[Stored data]
(** Any other argument that names nothing: the throw. *)
Lemma machine_illegal this arg state w :
  arg <> undefined -> loosely arg state = false ->
  truthy (prop action_hash (str arg)) = false ->
  machine this arg (state, w) =
    Throw (("Illegal state switch for " +:+ name +:+ ": " +:+ str state
            +:+ "->" +:+ str arg) +:+ " - jRna@" +:+ origin) (state, w).
Proof.
  intros Hu He Hf.
  unfold machine_call, bind, get, ret, loose_ne, throw_at, throw_msg. simpl.
  rewrite (is_undefined_false _ Hu), He, Hf. reflexivity.
Qed.

End Machine.

(** C3, as stated, fails at two inputs.  A machine declared without an
    initial state is in state [undefined], and calling it with that very
    value is the getter call: it returns [undefined], not the receiver.
    And in state [1] (a number) the different, declared target ['1'] (a
    string) is loosely equal to the state: no handler runs, no call is
    recorded, and the state stays [1]. *)
Lemma C3_counterexample :
  let machine :=
    machine_call decimal_to_number plain_object log_call "here" "isDone"
                 {[ "1" := VF 0 ]} in
  let this := VO 7 in
  machine this undefined (undefined, empty_world)
    = Ok undefined (undefined, empty_world) /\
  undefined <> this /\
  machine this (VStr "1") (VNum 1, empty_world)
    = Ok this (VNum 1, empty_world) /\
  VStr "1" <> VNum 1.
Proof. repeat split; try reflexivity; discriminate. Qed.

(** C3, amended: in any state [s], a call without an argument (or with
    [undefined]) returns [s] and changes nothing; a call with an argument
    other than [undefined] that is loosely equal to [s] runs no handler,
    keeps the state and returns the receiver, and so does a call with
    [s] itself unless [s] is [NaN], which is loosely equal to nothing; a
    call with an argument [t] that is not loosely equal to [s] and whose
    string form names a function of the table makes exactly one call, of
    that function, with the receiver as [this] and the arguments
    [(s, t)], and when it returns the state is [t] and the receiver is
    returned; in state [NaN] the argument [NaN] is such a [t]. *)
Theorem C3_machine_call
    (StringToNumber : string -> option Z) (ToPrimitive : Val -> Prim)
    (call_fn : nat -> Val -> list Val -> M World Val)
    (origin name : string) (action_hash : gmap string Val)
    (this s : Val) (w : World) :
  let machine :=
    machine_call StringToNumber ToPrimitive call_fn origin name action_hash in
  machine this undefined (s, w) = Ok s (s, w) /\
  (forall arg, arg <> undefined ->
     loose_eq StringToNumber ToPrimitive arg s = true ->
     machine this arg (s, w) = Ok this (s, w)) /\
  (s <> undefined -> s <> NaN -> machine this s (s, w) = Ok this (s, w)) /\
  (forall t f, t <> undefined ->
     loose_eq StringToNumber ToPrimitive t s = false ->
     action_hash !! to_string ToPrimitive t = Some (VF f) ->
     machine this t (s, w) =
       match call_fn f this [s; t] w with
       | Ok _ w' => Ok this (t, w')
       | Throw e w' => Throw e (s, w')
       end) /\
  (forall f, action_hash !! "NaN" = Some (VF f) ->
     machine this NaN (NaN, w) =
       match call_fn f this [NaN; NaN] w with
       | Ok _ w' => Ok this (NaN, w')
       | Throw e w' => Throw e (NaN, w')
       end).
Proof.
  intros machine. split; [|split; [|split; [|split]]].
  - apply machine_getter.
  - intros arg Hu He. by apply machine_same.
  - intros Hu Hn. apply machine_same; [exact Hu | by apply loose_eq_refl].
  - intros t f Hu He Hf. apply machine_switch; [exact Hu | exact He |].
    by apply prop_own.
  - intros f Hf. apply machine_switch; [discriminate | apply loose_eq_NaN |].
    by apply prop_own.
Qed.

Lemma C3_machine_call_witness :
  let machine :=
    machine_call decimal_to_number plain_object log_call "here" "isDone"
                 {[ "done" := VF 3 ]} in
  machine (VO 7) (VStr "open") (VStr "open", empty_world)
    = Ok (VO 7) (VStr "open", empty_world) /\
  machine (VO 7) (VStr "done") (VStr "open", empty_world)
    = Ok (VO 7) (VStr "done",
                 mkWorld None [ECall 3 (VO 7) [VStr "open"; VStr "done"]]).
Proof.
  intros machine.
  destruct (C3_machine_call decimal_to_number plain_object log_call "here"
              "isDone" {[ "done" := VF 3 ]} (VO 7) (VStr "open") empty_world)
    as (_ & H2 & H3 & H4 & _).
  split.
  - apply H3; discriminate.
  - unfold machine. rewrite (H4 (VStr "done") 3%nat);
      [reflexivity | discriminate | reflexivity | reflexivity].
Defined.

(** C4, as stated, fails: a machine declared without an initial state is
    in state [undefined]; called with [null], which the table does not
    declare, it does not fail, because [null != undefined] is false: it
    returns the receiver. *)
Lemma C4_undeclared_target_counterexample :
  let action_hash : gmap string Val := {[ "done" := VF 0 ]} in
  action_hash !! to_string plain_object VNull = None /\
  machine_call decimal_to_number plain_object log_call "here" "isDone"
    action_hash (VO 7) VNull (undefined, empty_world)
  = Ok (VO 7) (undefined, empty_world).
Proof. split; reflexivity. Qed.

(** C4, amended: [stickyState] throws when an initial state other than
    [undefined] is given whose string form reads as nothing truthy in the
    table, own or inherited; a machine called with a target that is not
    loosely equal to its state and whose string form reads as nothing
    truthy in the table throws a message with the old and the new state,
    its state stays, and a later call without argument returns the old
    state.  (A target loosely equal to the state is accepted whether
    declared or not.) *)
Theorem C4_illegal_state
    (StringToNumber : string -> option Z) (ToPrimitive : Val -> Prim)
    (call_fn : nat -> Val -> list Val -> M World Val)
    (name : string) (action_hash : gmap string Val) :
  (forall bp initial,
     initial <> undefined ->
     truthy (prop action_hash (to_string ToPrimitive initial)) = false ->
     stickyState ToPrimitive name action_hash initial bp =
       Throw (("Illegal initial state " +:+ to_string ToPrimitive initial)
              +:+ " - jRna@" +:+ origin bp) bp) /\
  (forall org this this' arg s w,
     let machine :=
       machine_call StringToNumber ToPrimitive call_fn org name action_hash in
     arg <> undefined ->
     loose_eq StringToNumber ToPrimitive arg s = false ->
     truthy (prop action_hash (to_string ToPrimitive arg)) = false ->
     machine this arg (s, w) =
       Throw (("Illegal state switch for " +:+ name +:+ ": "
               +:+ to_string ToPrimitive s +:+ "->"
               +:+ to_string ToPrimitive arg) +:+ " - jRna@" +:+ org) (s, w) /\
     machine this' undefined (state_of (machine this arg (s, w))) = Ok s (s, w)).
Proof.
  split.
  - intros bp initial Hu Hf.
    unfold stickyState, bind, blame.
    rewrite (is_undefined_false _ Hu), Hf. reflexivity.
  - intros org this this' arg s w machine Hu He Hf.
    assert (H := machine_illegal StringToNumber ToPrimitive call_fn org name
                   action_hash this arg s w Hu He Hf).
    split; [exact H|]. unfold machine. rewrite H. apply machine_getter.
Qed.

**Description of the task:**
Copy all the records exactly so that no character differs from the source.

**Output of the task:**
(** Any other argument that names nothing: the throw. *)
Lemma machine_illegal this arg state w :
  arg <> undefined -> loosely arg state = false ->
  truthy (prop action_hash (str arg)) = false ->
  machine this arg (state, w) =
    Throw (("Illegal state switch for " +:+ name +:+ ": " +:+ str state
            +:+ "->" +:+ str arg) +:+ " - jRna@" +:+ origin) (state, w).
Proof.
  intros Hu He Hf.
  unfold machine_call, bind, get, ret, loose_ne, throw_at, throw_msg. simpl.
  rewrite (is_undefined_false _ Hu), He, Hf. reflexivity.
Qed.

End Machine.

(** C3, as stated, fails at two inputs.  A machine declared without an
    initial state is in state [undefined], and calling it with that very
    value is the getter call: it returns [undefined], not the receiver.
    And in state [1] (a number) the different, declared target ['1'] (a
    string) is loosely equal to the state: no handler runs, no call is
    recorded, and the state stays [1]. *)
Lemma C3_counterexample :
  let machine :=
    machine_call decimal_to_number plain_object log_call "here" "isDone"
                 {[ "1" := VF 0 ]} in
  let this := VO 7 in
  machine this undefined (undefined, empty_world)
    = Ok undefined (undefined, empty_world) /\
  undefined <> this /\
  machine this (VStr "1") (VNum 1, empty_world)
    = Ok this (VNum 1, empty_world) /\
  VStr "1" <> VNum 1.
Proof. repeat split; try reflexivity; discriminate. Qed.

(** C3, amended: in any state [s], a call without an argument (or with
    [undefined]) returns [s] and changes nothing; a call with an argument
    other than [undefined] that is loosely equal to [s] runs no handler,
    keeps the state and returns the receiver, and so does a call with
    [s] itself unless [s] is [NaN], which is loosely equal to nothing; a
    call with an argument [t] that is not loosely equal to [s] and whose
    string form names a function of the table makes exactly one call, of
    that function, with the receiver as [this] and the arguments
    [(s, t)], and when it returns the state is [t] and the receiver is
    returned; in state [NaN] the argument [NaN] is such a [t]. *)
Theorem C3_machine_call
    (StringToNumber : string -> option Z) (ToPrimitive : Val -> Prim)
    (call_fn : nat -> Val -> list Val -> M World Val)
    (origin name : string) (action_hash : gmap string Val)
    (this s : Val) (w : World) :
  let machine :=
    machine_call StringToNumber ToPrimitive call_fn origin name action_hash in
  machine this undefined (s, w) = Ok s (s, w) /\
  (forall arg, arg <> undefined ->
     loose_eq StringToNumber ToPrimitive arg s = true ->
     machine this arg (s, w) = Ok this (s, w)) /\
  (s <> undefined -> s <> NaN -> machine this s (s, w) = Ok this (s, w)) /\
  (forall t f, t <> undefined ->
     loose_eq StringToNumber ToPrimitive t s = false ->
     action_hash !! to_string ToPrimitive t = Some (VF f) ->
     machine this t (s, w) =
       match call_fn f this [s; t] w with
       | Ok _ w' => Ok this (t, w')
       | Throw e w' => Throw e (s, w')
       end) /\
  (forall f, action_hash !! "NaN" = Some (VF f) ->
     machine this NaN (NaN, w) =
       match call_fn f this [NaN; NaN] w with
       | Ok _ w' => Ok this (NaN, w')
       | Throw e w' => Throw e (NaN, w')
       end).
Proof.
  intros machine. split; [|split; [|split; [|split]]].
  - apply machine_getter.
  - intros arg Hu He. by apply machine_same.
  - intros Hu Hn. apply machine_same; [exact Hu | by apply loose_eq_refl].
  - intros t f Hu He Hf. apply machine_switch; [exact Hu | exact He |].
    by apply prop_own.
  - intros f Hf. apply machine_switch; [discriminate | apply loose_eq_NaN |].
    by apply prop_own.
Qed.

Lemma C3_machine_call_witness :
  let machine :=
    machine_call decimal_to_number plain_object log_call "here" "isDone"
                 {[ "done" := VF 3 ]} in
  machine (VO 7) (VStr "open") (VStr "open", empty_world)
    = Ok (VO 7) (VStr "open", empty_world) /\
  machine (VO 7) (VStr "done") (VStr "open", empty_world)
    = Ok (VO 7) (VStr "done",
                 mkWorld None [ECall 3 (VO 7) [VStr "open"; VStr "done"]]).
Proof.
  intros machine.
  destruct (C3_machine_call decimal_to_number plain_object log_call "here"
              "isDone" {[ "done" := VF 3 ]} (VO 7) (VStr "open") empty_world)
    as (_ & H2 & H3 & H4 & _).
  split.
  - apply H3; discriminate.
  - unfold machine. rewrite (H4 (VStr "done") 3%nat);
      [reflexivity | discriminate | reflexivity | reflexivity].
Defined.

(** C4, as stated, fails: a machine declared without an initial state is
    in state [undefined]; called with [null], which the table does not
    declare, it does not fail, because [null != undefined] is false: it
    returns the receiver. *)
Lemma C4_undeclared_target_counterexample :
  let action_hash : gmap string Val := {[ "done" := VF 0 ]} in
  action_hash !! to_string plain_object VNull = None /\
  machine_call decimal_to_number plain_object log_call "here" "isDone"
    action_hash (VO 7) VNull (undefined, empty_world)
  = Ok (VO 7) (undefined, empty_world).
Proof. split; reflexivity. Qed.

(** C4, amended: [stickyState] throws when an initial state other than
    [undefined] is given whose string form reads as nothing truthy in the
    table, own or inherited; a machine called with a target that is not
    loosely equal to its state and whose string form reads as nothing
    truthy in the table throws a message with the old and the new state,
    its state stays, and a later call without argument returns the old
    state.  (A target loosely equal to the state is accepted whether
    declared or not.) *)
Theorem C4_illegal_state
    (StringToNumber : string -> option Z) (ToPrimitive : Val -> Prim)
    (call_fn : nat -> Val -> list Val -> M World Val)
    (name : string) (action_hash : gmap string Val) :
  (forall bp initial,
     initial <> undefined ->
     truthy (prop action_hash (to_string ToPrimitive initial)) = false ->
     stickyState ToPrimitive name action_hash initial bp =
       Throw (("Illegal initial state " +:+ to_string ToPrimitive initial)
              +:+ " - jRna@" +:+ origin bp) bp) /\
  (forall org this this' arg s w,
     let machine :=
       machine_call StringToNumber ToPrimitive call_fn org name action_hash in
     arg <> undefined ->
     loose_eq StringToNumber ToPrimitive arg s = false ->
     truthy (prop action_hash (to_string ToPrimitive arg)) = false ->
     machine this arg (s, w) =
       Throw (("Illegal state switch for " +:+ name +:+ ": "
               +:+ to_string ToPrimitive s +:+ "->"
               +:+ to_string ToPrimitive arg) +:+ " - jRna@" +:+ org) (s, w) /\
     machine this' undefined (state_of (machine this arg (s, w))) = Ok s (s, w)).
Proof.
  split.
  - intros bp initial Hu Hf.
    unfold stickyState, bind, blame.
    rewrite (is_undefined_false _ Hu), Hf. reflexivity.
  - intros org this this' arg s w machine Hu He Hf.
    assert (H := machine_illegal StringToNumber ToPrimitive call_fn org name
                   action_hash this arg s w Hu He Hf).
    split; [exact H|]. unfold machine. rewrite H. apply machine_getter.
Qed.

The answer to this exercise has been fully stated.